▶ [Task instructions]: From the entries below, output the line with "drv_next : Z;" and each following line up to and including the line with "Definition rset_id_count v", exactly as written.

┌────────

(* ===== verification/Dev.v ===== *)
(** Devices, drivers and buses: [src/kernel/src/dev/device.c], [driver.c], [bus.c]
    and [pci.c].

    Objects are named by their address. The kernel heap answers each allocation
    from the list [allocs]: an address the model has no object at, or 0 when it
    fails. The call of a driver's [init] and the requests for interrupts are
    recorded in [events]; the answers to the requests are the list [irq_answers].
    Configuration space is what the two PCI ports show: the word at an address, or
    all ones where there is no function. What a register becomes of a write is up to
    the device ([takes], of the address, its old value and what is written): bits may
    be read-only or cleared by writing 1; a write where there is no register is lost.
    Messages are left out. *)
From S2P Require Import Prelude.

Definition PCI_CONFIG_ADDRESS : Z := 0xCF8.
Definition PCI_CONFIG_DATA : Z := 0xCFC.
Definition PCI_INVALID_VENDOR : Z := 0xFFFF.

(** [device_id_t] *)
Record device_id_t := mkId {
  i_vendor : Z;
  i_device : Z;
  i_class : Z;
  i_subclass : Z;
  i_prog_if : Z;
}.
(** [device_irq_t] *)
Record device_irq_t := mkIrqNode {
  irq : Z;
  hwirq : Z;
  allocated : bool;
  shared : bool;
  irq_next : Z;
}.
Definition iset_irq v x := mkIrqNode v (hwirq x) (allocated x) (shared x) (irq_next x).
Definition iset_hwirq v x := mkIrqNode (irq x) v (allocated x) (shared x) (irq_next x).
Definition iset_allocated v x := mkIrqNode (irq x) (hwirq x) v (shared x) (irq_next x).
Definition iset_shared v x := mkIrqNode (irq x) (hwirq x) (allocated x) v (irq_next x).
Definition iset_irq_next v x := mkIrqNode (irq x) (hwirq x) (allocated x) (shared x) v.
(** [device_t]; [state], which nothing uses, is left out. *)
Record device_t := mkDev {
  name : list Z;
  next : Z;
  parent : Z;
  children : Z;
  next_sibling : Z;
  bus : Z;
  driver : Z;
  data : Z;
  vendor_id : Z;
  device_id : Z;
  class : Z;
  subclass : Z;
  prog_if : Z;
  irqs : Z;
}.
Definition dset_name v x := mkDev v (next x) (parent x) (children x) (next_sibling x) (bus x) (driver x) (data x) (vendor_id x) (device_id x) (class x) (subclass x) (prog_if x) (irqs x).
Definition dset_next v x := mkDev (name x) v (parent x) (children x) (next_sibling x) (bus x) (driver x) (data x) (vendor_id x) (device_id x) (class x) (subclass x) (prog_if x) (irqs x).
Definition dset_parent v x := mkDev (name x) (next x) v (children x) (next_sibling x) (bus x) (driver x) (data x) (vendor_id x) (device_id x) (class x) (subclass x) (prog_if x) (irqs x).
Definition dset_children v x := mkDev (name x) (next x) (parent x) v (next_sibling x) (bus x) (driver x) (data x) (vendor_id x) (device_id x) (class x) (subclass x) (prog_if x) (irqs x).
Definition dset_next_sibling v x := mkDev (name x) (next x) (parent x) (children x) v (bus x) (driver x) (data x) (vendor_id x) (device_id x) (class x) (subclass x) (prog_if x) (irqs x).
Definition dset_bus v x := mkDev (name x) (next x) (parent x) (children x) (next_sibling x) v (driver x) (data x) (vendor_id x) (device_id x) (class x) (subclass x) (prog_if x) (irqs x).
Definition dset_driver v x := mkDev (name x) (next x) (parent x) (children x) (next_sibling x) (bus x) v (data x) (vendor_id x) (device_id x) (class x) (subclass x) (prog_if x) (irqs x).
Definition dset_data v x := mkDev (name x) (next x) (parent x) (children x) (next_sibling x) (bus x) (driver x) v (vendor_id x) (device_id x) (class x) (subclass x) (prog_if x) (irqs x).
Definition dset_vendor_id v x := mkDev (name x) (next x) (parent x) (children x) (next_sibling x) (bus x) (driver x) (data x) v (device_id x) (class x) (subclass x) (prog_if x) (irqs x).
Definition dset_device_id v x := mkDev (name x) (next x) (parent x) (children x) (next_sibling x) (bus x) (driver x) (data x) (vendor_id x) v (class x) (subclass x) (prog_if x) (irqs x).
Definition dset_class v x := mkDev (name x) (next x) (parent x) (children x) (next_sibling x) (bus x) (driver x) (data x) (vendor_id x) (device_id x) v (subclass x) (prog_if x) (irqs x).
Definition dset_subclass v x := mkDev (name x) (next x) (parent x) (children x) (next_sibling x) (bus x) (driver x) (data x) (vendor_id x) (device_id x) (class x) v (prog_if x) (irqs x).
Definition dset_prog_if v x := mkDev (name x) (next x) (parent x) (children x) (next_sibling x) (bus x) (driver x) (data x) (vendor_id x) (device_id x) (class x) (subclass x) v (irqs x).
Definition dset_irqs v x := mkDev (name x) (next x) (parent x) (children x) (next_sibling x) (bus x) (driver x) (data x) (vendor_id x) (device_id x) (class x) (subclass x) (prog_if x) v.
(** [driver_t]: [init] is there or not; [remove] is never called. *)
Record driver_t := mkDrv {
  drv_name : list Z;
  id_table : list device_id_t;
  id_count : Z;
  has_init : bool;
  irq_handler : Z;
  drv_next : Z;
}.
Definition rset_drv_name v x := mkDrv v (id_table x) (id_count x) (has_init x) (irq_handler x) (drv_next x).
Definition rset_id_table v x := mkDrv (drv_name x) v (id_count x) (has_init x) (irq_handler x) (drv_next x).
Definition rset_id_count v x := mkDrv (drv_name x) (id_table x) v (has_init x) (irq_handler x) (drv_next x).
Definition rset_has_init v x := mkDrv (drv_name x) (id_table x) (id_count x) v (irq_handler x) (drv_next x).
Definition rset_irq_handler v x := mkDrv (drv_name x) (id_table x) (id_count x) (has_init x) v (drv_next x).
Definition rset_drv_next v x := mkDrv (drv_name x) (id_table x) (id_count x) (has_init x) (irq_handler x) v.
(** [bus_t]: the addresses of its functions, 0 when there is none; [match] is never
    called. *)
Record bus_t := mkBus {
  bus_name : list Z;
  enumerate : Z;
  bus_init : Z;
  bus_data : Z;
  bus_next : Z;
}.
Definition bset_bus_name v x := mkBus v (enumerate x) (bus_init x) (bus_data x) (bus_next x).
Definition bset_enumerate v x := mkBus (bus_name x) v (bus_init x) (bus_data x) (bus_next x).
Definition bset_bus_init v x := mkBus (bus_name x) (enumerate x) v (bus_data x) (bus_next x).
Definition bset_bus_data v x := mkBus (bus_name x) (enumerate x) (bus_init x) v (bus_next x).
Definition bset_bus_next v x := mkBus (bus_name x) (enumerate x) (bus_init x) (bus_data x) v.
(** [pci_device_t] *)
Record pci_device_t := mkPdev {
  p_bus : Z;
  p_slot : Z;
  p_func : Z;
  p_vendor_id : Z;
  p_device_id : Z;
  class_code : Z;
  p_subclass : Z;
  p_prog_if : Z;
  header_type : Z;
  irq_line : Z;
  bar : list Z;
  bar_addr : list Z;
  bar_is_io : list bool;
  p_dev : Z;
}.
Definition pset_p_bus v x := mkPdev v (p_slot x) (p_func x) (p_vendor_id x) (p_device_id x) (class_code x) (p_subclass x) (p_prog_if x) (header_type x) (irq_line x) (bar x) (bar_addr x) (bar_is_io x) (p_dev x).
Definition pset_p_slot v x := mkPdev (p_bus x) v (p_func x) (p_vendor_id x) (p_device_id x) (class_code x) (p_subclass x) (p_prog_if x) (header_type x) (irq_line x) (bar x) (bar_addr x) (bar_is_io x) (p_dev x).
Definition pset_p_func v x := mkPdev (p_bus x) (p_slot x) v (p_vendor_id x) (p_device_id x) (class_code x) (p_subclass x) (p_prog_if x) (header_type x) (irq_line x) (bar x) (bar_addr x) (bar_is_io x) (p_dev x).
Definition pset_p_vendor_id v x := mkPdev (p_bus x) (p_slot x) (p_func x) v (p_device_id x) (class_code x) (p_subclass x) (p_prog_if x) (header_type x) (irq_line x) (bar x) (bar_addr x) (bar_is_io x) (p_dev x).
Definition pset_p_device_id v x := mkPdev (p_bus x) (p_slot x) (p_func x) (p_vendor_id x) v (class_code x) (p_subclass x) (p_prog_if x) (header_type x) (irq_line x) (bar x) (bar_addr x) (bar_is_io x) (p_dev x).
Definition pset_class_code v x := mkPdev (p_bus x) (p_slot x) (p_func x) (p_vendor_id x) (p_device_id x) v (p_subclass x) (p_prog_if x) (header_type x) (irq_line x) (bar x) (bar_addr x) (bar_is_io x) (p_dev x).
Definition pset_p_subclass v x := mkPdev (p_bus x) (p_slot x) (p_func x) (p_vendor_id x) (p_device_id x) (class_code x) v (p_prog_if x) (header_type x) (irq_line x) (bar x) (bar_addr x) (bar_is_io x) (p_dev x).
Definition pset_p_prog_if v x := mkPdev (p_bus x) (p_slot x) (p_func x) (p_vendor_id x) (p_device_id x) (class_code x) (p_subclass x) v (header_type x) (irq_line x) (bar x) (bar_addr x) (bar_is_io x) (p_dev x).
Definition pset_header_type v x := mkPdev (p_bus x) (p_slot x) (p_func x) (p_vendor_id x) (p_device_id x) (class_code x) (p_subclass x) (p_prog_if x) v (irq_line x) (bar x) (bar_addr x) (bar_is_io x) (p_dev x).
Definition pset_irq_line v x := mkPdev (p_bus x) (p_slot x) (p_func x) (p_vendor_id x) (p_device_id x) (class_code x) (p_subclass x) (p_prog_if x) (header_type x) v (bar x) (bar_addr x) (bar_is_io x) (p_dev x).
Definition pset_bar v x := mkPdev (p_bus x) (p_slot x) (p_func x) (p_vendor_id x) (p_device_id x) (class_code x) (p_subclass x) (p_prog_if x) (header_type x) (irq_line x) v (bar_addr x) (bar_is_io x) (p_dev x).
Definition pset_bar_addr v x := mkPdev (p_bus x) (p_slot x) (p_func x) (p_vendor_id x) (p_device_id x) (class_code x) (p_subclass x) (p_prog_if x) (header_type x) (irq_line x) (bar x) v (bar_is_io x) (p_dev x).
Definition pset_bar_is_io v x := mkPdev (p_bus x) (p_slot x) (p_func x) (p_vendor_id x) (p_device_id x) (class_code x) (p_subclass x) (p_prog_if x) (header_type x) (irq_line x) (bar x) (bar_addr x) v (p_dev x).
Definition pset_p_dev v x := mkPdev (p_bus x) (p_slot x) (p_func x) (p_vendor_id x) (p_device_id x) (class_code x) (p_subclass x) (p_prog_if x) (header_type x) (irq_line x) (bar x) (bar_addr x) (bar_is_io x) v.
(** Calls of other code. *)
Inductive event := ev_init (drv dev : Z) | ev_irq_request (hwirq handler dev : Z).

└────────

▶ [Output below]:
  drv_next : Z;
}.
Definition rset_drv_name v x := mkDrv v (id_table x) (id_count x) (has_init x) (irq_handler x) (drv_next x).
Definition rset_id_table v x := mkDrv (drv_name x) v (id_count x) (has_init x) (irq_handler x) (drv_next x).
Definition rset_id_count v x := mkDrv (drv_name x) (id_table x) v (has_init x) (irq_handler x) (drv_next x).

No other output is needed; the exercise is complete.